Evaluation of the effects of the body on athletes' emotions and motivational behaviors from the perspective of big data public health.

作者信息

Zhang Qiang, Lian Diandong, Zhang Yiqiao

机构信息

College of Physical Education, Suzhou University, Suzhou, Anhui, China.

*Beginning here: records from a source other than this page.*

Definition get_class (addr : Address) : nat :=
  match Z.shiftr (Z.land addr 3758096384) 29 with          (* 0xE0000000 *)
  | 0 | 1 | 2 | 3 => 0%nat | 4 | 5 => 1%nat | 6 => 2%nat | _ => 3%nat
  end.

Definition netmask (address_class : nat) : Address :=
  match address_class with
  | 0%nat => 4278190080 | 1%nat => 4294901760 | 2%nat => 4294967040 | _ => 4294967295
  end.

Definition broadcast_address (address mask : Address) : Address :=
  Z.lor address (Z.lxor mask 4294967295).

Definition is_loopback (addr : Address) : bool := Z.land addr 4278190080 =? 2130706432.
Definition is_unspecified (addr : Address) : bool := addr =? 0.
Definition is_multicast (addr : Address) : bool := Z.land addr 4026531840 =? 3758096384.

Definition is_private (addr : Address) : bool :=
  (Z.land addr 4278190080 =? 167772160) ||       (* 10.0.0.0/8 *)
  (Z.land addr 4293918720 =? 2886729728) ||      (* 172.16.0.0/12 *)
  (Z.land addr 4294901760 =? 3232235520) ||      (* 192.168.0.0/16 *)
  is_loopback addr.

Definition is_public (addr : Address) : bool :=
  negb (is_private addr) && negb (is_multicast addr) &&
  negb (addr =? broadcast_address addr (netmask (get_class addr))).

(** [beast::IP::Endpoint]. *)
Record IPEndpoint := MkIP { address : Address; port : Z }.

#[export] Instance IPEndpoint_eq_dec : EqDecision IPEndpoint.
Proof. solve_decision. Defined.
#[export] Instance IPEndpoint_countable : Countable IPEndpoint.
Proof.
  refine (inj_countable' (fun e => (address e, port e)) (fun '(a, p) => MkIP a p) _).
  by intros [].
Defined.

Definition at_port (e : IPEndpoint) (p : Z) : IPEndpoint := MkIP (address e) p.

(** [PeerSlotLogic::is_valid_address]. *)
Definition is_valid_address (e : IPEndpoint) : bool :=
  if is_unspecified (address e) then false
  else if negb (is_public (address e)) then false
  else negb (port e =? 0).

(** [PeerFinder::Endpoint]. *)
Record Endpoint := MkEndpoint { hops : Z; ep_address : IPEndpoint }.

#[export] Instance Endpoint_eq_dec : EqDecision Endpoint.
Proof. solve_decision. Defined.

(** ** Tuning *)

Definition maxHops : Z := 6.
Definition numberOfEndpoints : nat := 12.
Definition redirectEndpointCount : nat := 10.
Definition liveCacheSecondsToLive : Z := 30.
Definition recentAttemptDuration : Z := 60.
Definition secondsPerMessage : Z := 5.
Definition bootcacheSize : nat := 1000.
Definition bootcachePrunePercent : nat := 10.
Definition bootcacheCooldownTime : Z := 60.
Definition connectionBackoff : list Z := [1; 1; 2; 3; 5; 8; 13; 21; 34; 55].

(** ** Aged containers *)

(** The elements in chronological order. *)
Record aged_elt (K V : Type) := MkElt { elt_key : K; elt_val : V; elt_when : Z }.
Arguments MkElt {K V} _ _ _.
Arguments elt_key {K V} _.
Arguments elt_val {K V} _.
Arguments elt_when {K V} _.

Abbreviation aged K V := (list (aged_elt K V)).

Section Aged.
Context {K V : Type} `{EqDecision K}.
Implicit Types (c : aged K V) (k : K).

Definition aged_find k c : option (aged_elt K V) :=
  snd <$> list_find (fun e => elt_key e = k) c.

(** A key that is present keeps its value and its time. *)
Definition aged_emplace (now : Z) k (v : V) c : aged K V * bool :=
  match aged_find k c with
  | Some _ => (c, false)
  | None => (c ++ [MkElt k v now], true)
  end.

Definition aged_erase k c : aged K V := filter (fun e => elt_key e <> k) c.

Definition aged_touch (now : Z) k c : aged K V :=
  match aged_find k c with
  | Some e => aged_erase k c ++ [MkElt k (elt_val e) now]
  | None => c
  end.

(** Assignment through an iterator. *)
Definition aged_assign k (v : V) c : aged K V :=
  map (fun e => if decide (elt_key e = k) then MkElt k v (elt_when e) else e) c.

(** [beast::expire]. *)
Fixpoint aged_expire (now age : Z) c : aged K V :=
  match c with
  | [] => []
  | e :: c' => if elt_when e <=? now - age then aged_expire now age c' else c
  end.

End Aged.

(** ** The livecache *)

(** [m_cache], and [hops]: [m_lists], [m_hist]. *)
Record Livecache := MkLivecache {
  m_cache : aged IPEndpoint Endpoint;
  m_lists : list (list Endpoint);
  m_hist : list Z;
}.

Definition hop_count : nat := 8.           (* 1 + maxHops + 1 *)

Definition empty_livecache : Livecache :=
  MkLivecache [] (replicate hop_count []) (replicate hop_count 0).

(** [hops.begin () .. hops.end ()] and [hops.rbegin () .. hops.rend ()]: the hop
    lists, nearest first and farthest first. *)
Definition hops_seq (lc : Livecache) : list (list Endpoint) := m_lists lc.
Definition hops_rseq (lc : Livecache) : list (list Endpoint) := reverse (m_lists lc).

(** The index of an array; [None] is outside the array. *)
Definition hop_index (h : Z) : option nat :=
  if decide (0 <= h <= maxHops + 1) then Some (Z.to_nat h) else None.

(** [hops_t::insert]. *)
Definition hops_insert (e : Endpoint) (lc : Livecache) : option Livecache :=
  i ← hop_index (hops e);
  Some (MkLivecache (m_cache lc) (alter (cons e) i (m_lists lc)) (alter Z.succ i (m_hist lc))).

(** Unlinks [e] from the list of its hops and lowers the histogram. *)
Definition hops_remove (e : Endpoint) (lc : Livecache) : option Livecache :=
  i ← hop_index (hops e);
  l ← m_lists lc !! i;
  if decide (e ∈ (l : list Endpoint)) then
    Some (MkLivecache (m_cache lc) (alter (filter (fun x => x <> e)) i (m_lists lc))
            (alter Z.pred i (m_hist lc)))
  else None.

(** [hops_t::reinsert]; the element is shared with the table. *)
Definition hops_reinsert (e : Endpoint) (h : Z) (lc : Livecache) : option Livecache :=
  lc ← hops_remove e lc;
  let e' := MkEndpoint h (ep_address e) in
  hops_insert e' (MkLivecache (aged_assign (ep_address e) e' (m_cache lc)) (m_lists lc) (m_hist lc)).

Definition livecache_insert (now : Z) (ep : Endpoint) (lc : Livecache) : option Livecache :=
  if maxHops + 1 <? hops ep then None
  else
    match aged_find (ep_address ep) (m_cache lc) with
    | None =>
        hops_insert ep (MkLivecache (fst (aged_emplace now (ep_address ep) ep (m_cache lc)))
                          (m_lists lc) (m_hist lc))
    | Some x =>
        let e := elt_val x in
        if hops e <? hops ep then Some lc
        else
          let lc := MkLivecache (aged_touch now (ep_address ep) (m_cache lc)) (m_lists lc) (m_hist lc) in
          if hops ep <? hops e then hops_reinsert e (hops ep) lc else Some lc
    end.

(** The loop of [Livecache::expire] over the chronological list [c]. *)
Fixpoint livecache_expire_loop (now : Z) (c : aged IPEndpoint Endpoint) (lc : Livecache)
    : option Livecache :=
  match c with
  | [] => Some lc
  | x :: c =>
      if elt_when x <=? now - liveCacheSecondsToLive then
        lc ← hops_remove (elt_val x) lc;
        livecache_expire_loop now c
          (MkLivecache (aged_erase (elt_key x) (m_cache lc)) (m_lists lc) (m_hist lc))
      else Some lc
  end.

Definition livecache_expire (now : Z) (lc : Livecache) : option Livecache :=
  livecache_expire_loop now (m_cache lc) lc.

(** [std::random_shuffle]: a permutation that depends on the state of the
    generator. *)
Class Shuffler := {
  random_shuffle : forall {A : Type}, Z -> list A -> list A;
  random_shuffle_perm : forall (A : Type) seed (l : list A), random_shuffle seed l ≡ₚ l;
}.

(** [hops_t::shuffle]. *)
Definition hops_shuffle `{Shuffler} (seed : Z) (lc : Livecache) : Livecache :=
  MkLivecache (m_cache lc) (imap (fun i l => random_shuffle (seed + Z.of_nat i) l) (m_lists lc))
    (m_hist lc).

(** ** The boot cache *)

(** The right view of the bimap: the entries by decreasing valence, equal
    valences in order of insertion. *)
Record Bootcache := MkBootcache {
  m_map : list (IPEndpoint * Z);
  m_whenUpdate : Z;
  m_needsUpdate : bool;
  saved : option (list (IPEndpoint * Z));        (* the last [m_store.save] *)
}.

(** The constructor leaves [m_needsUpdate] uninitialised. *)
Definition new_bootcache (now : Z) (uninitialised : bool) : Bootcache :=
  MkBootcache [] now uninitialised None.

Definition set_map (m : list (IPEndpoint * Z)) (b : Bootcache) : Bootcache :=
  MkBootcache m (m_whenUpdate b) (m_needsUpdate b) (saved b).

(** Position of a new entry among the others: after its equals. *)
Fixpoint ordered_insert (x : IPEndpoint * Z) (m : list (IPEndpoint * Z)) : list (IPEndpoint * Z) :=
  match m with
  | [] => [x]
  | y :: m' => if snd y <? snd x then x :: m else y :: ordered_insert x m'
  end.

Definition boot_find (e : IPEndpoint) (m : list (IPEndpoint * Z)) : option Z :=
  snd <$> (snd <$> list_find (fun x => fst x = e) m).

(** [m_map.insert]: the left view is a set. *)
Definition map_insert (x : IPEndpoint * Z) (m : list (IPEndpoint * Z)) : list (IPEndpoint * Z) * bool :=
  match boot_find (fst x) m with
  | Some _ => (m, false)
  | None => (ordered_insert x m, true)
  end.

Definition map_erase (e : IPEndpoint) (m : list (IPEndpoint * Z)) : list (IPEndpoint * Z) :=
  filter (fun x => fst x <> e) m.

(** [prune]: drops the last tenth when over the limit. *)
Definition prune (m : list (IPEndpoint * Z)) : list (IPEndpoint * Z) :=
  if (length m <=? bootcacheSize)%nat then m
  else take (length m - (length m * bootcachePrunePercent) / 100) m.

Definition boot_update (now : Z) (b : Bootcache) : Bootcache :=
  if negb (m_needsUpdate b) then b
  else MkBootcache (m_map b) (now + bootcacheCooldownTime) false (Some (m_map b)).

Definition checkUpdate (now : Z) (b : Bootcache) : Bootcache :=
  if m_needsUpdate b && (m_whenUpdate b <? now) then boot_update now b else b.

Definition flagForUpdate (now : Z) (b : Bootcache) : Bootcache :=
  checkUpdate now (MkBootcache (m_map b) (m_whenUpdate b) true (saved b)).

Definition boot_insert (now : Z) (e : IPEndpoint) (b : Bootcache) : Bootcache * bool :=
  let '(m, inserted) := map_insert (e, 0) (m_map b) in
  if inserted : bool then (flagForUpdate now (set_map (prune m) b), true) else (b, false).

Department of Physical Education, Tarim University, Alar, Xinjiang, China.

出版信息

Front Psychol. 2025 Aug 14;16:1640081. doi: 10.3389/fpsyg.2025.1640081. eCollection 2025.

Abstract

OBJECTIVE

An analysis was conducted on the impact of the body on athletes' emotions and motivation from the perspective of Public Health (PH).

METHODS

PSO-KNN (Particle Swarm Optimization-K-Nearest Neighbor) algorithm and PSO-SVM algorithm (Particle Swarm Optimization-Support Vector Machine) were obtained by combining Particle Swarm Optimization (PSO), K-Nearest Neighbor (KNN), and Support Vector Machine (SVM), and then the recognition rates of the two algorithms were compared.

RESULTS

When comparing the PSO-KNN algorithm and PSO-SVM algorithm on baseline removed and baseline not removed, the average recognition rates of PSO-KNN algorithm and PSO-SVM algorithm under emotional state were 56.66 and 54.75%, respectively. The average recognition rates of PSO-KNN algorithm and PSO-SVM algorithm with baseline removal under tension were 53.16 and 50.58%, respectively.

CONCLUSION

The algorithm that removes the baseline is better than the algorithm that does not remove the baseline, and the PSO-KNN algorithm is better than the PSO-SVM algorithm.

摘要

目的

从公共卫生(PH)角度分析身体对运动员情绪和动机的影响。

方法

通过结合粒子群优化算法(PSO)、K近邻算法(KNN)和支持向量机算法(SVM)得到粒子群优化 - K近邻算法(PSO - KNN)和粒子群优化 - 支持向量机算法(PSO - SVM),然后比较这两种算法的识别率。

结果

在去除基线和未去除基线的情况下比较PSO - KNN算法和PSO - SVM算法,情绪状态下PSO - KNN算法和PSO - SVM算法的平均识别率分别为56.66%和54.75%。去除基线情况下紧张状态下PSO - KNN算法和PSO - SVM算法的平均识别率分别为53.16%和50.58%。

结论

去除基线的算法优于未去除基线的算法,且PSO - KNN算法优于PSO - SVM算法。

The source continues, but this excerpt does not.